SUPPLIED ENTRIES
(** The search for the best known ancestor ends, and finds it: with a node
    whose active chain does not change meanwhile, [fetch_best_ancestor] returns
    the block of the chain with the greatest height whose header is stored, and
    nothing when not even the first block is stored. The tables stay as they are. *)
Theorem fetch_best_ancestor_spec chain node_tip st :
  let b := block_hashes (sy_dbs st) in
  chain_wf b -> stable_chain b chain -> last chain = Some node_tip ->
  exists st' r, fetch_best_ancestor node_tip (Z.of_nat (length chain) - 1) st = (st', Some (Ok r)) /\
    sy_dbs st' = sy_dbs st /\ sy_events st' = sy_events st /\
    match r with
    | Some (h, k) => 0 <= k /\ chain !! Z.to_nat k = Some h /\ is_Some (headers b !! h) /\
        forall i, k < i < Z.of_nat (length chain) -> ~ stored_at b chain i
    | None => forall i, 0 <= i < Z.of_nat (length chain) -> ~ stored_at b chain i
    end.
Proof.
  intros b Hwf Hc Hl. rewrite last_lookup in Hl. pose proof (lookup_lt_Some _ _ _ Hl) as Hlen.
  assert (Hz : node_tip <> all_zeros) by (intros ->; by destruct (sc_zeros _ _ Hc); apply list_elem_of_lookup_2 in Hl).
  replace (Nat.pred (length chain)) with (Z.to_nat (Z.of_nat (length chain) - 1)) in Hl by lia.
  unfold fetch_best_ancestor. rewrite decide_False by done. unfold mbind, SyncM_bind, sbind, sget, sret. fold b.
  destruct (contains_header b node_tip) eqn:Ec.
  - exists st, (Some (node_tip, Z.of_nat (length chain) - 1)). apply contains_key_true in Ec. split_and!; [done..|lia|done|done|lia].
  - assert (Hno : ~ stored_at b chain (Z.of_nat (length chain) - 1)).
    { intros (x & Hx & Hst). rewrite Hl in Hx. injection Hx as <-. apply contains_key_false in Ec. rewrite Ec in Hst. by destruct Hst. }
    destruct (best_ancestor_search b chain (S (S (Z.to_nat (Z.of_nat (length chain) - 1)))) None (Z.of_nat (length chain) - 1) st Hc eq_refl)
      as (st' & r & Hr & Ed & Ee & Hspec); [done|lia|done|cbn; lia|].
    exists st', r. split_and!; [done..|]. destruct r as [[h k]|].
    + destruct Hspec as (Hk & Hx & Hst & Hn). split_and!; [done..|]. intros i Hi Hs. apply Hn. apply (stored_below b chain Hwf (k + 1) i); [done|lia|done].
    + intros i Hi Hs. apply Hspec. apply (stored_below b chain Hwf 0 i); [done|lia|done].
Qed.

TASK TO CARRY OUT
Return each line of the data that contains the string "apply".

RESPONSE BELOW
  assert (Hz : node_tip <> all_zeros) by (intros ->; by destruct (sc_zeros _ _ Hc); apply list_elem_of_lookup_2 in Hl).
  - exists st, (Some (node_tip, Z.of_nat (length chain) - 1)). apply contains_key_true in Ec. split_and!; [done..|lia|done|done|lia].
    { intros (x & Hx & Hst). rewrite Hl in Hx. injection Hx as <-. apply contains_key_false in Ec. rewrite Ec in Hst. by destruct Hst. }
    + destruct Hspec as (Hk & Hx & Hst & Hn). split_and!; [done..|]. intros i Hi Hs. apply Hn. apply (stored_below b chain Hwf (k + 1) i); [done|lia|done].
    + intros i Hi Hs. apply Hspec. apply (stored_below b chain Hwf 0 i); [done|lia|done].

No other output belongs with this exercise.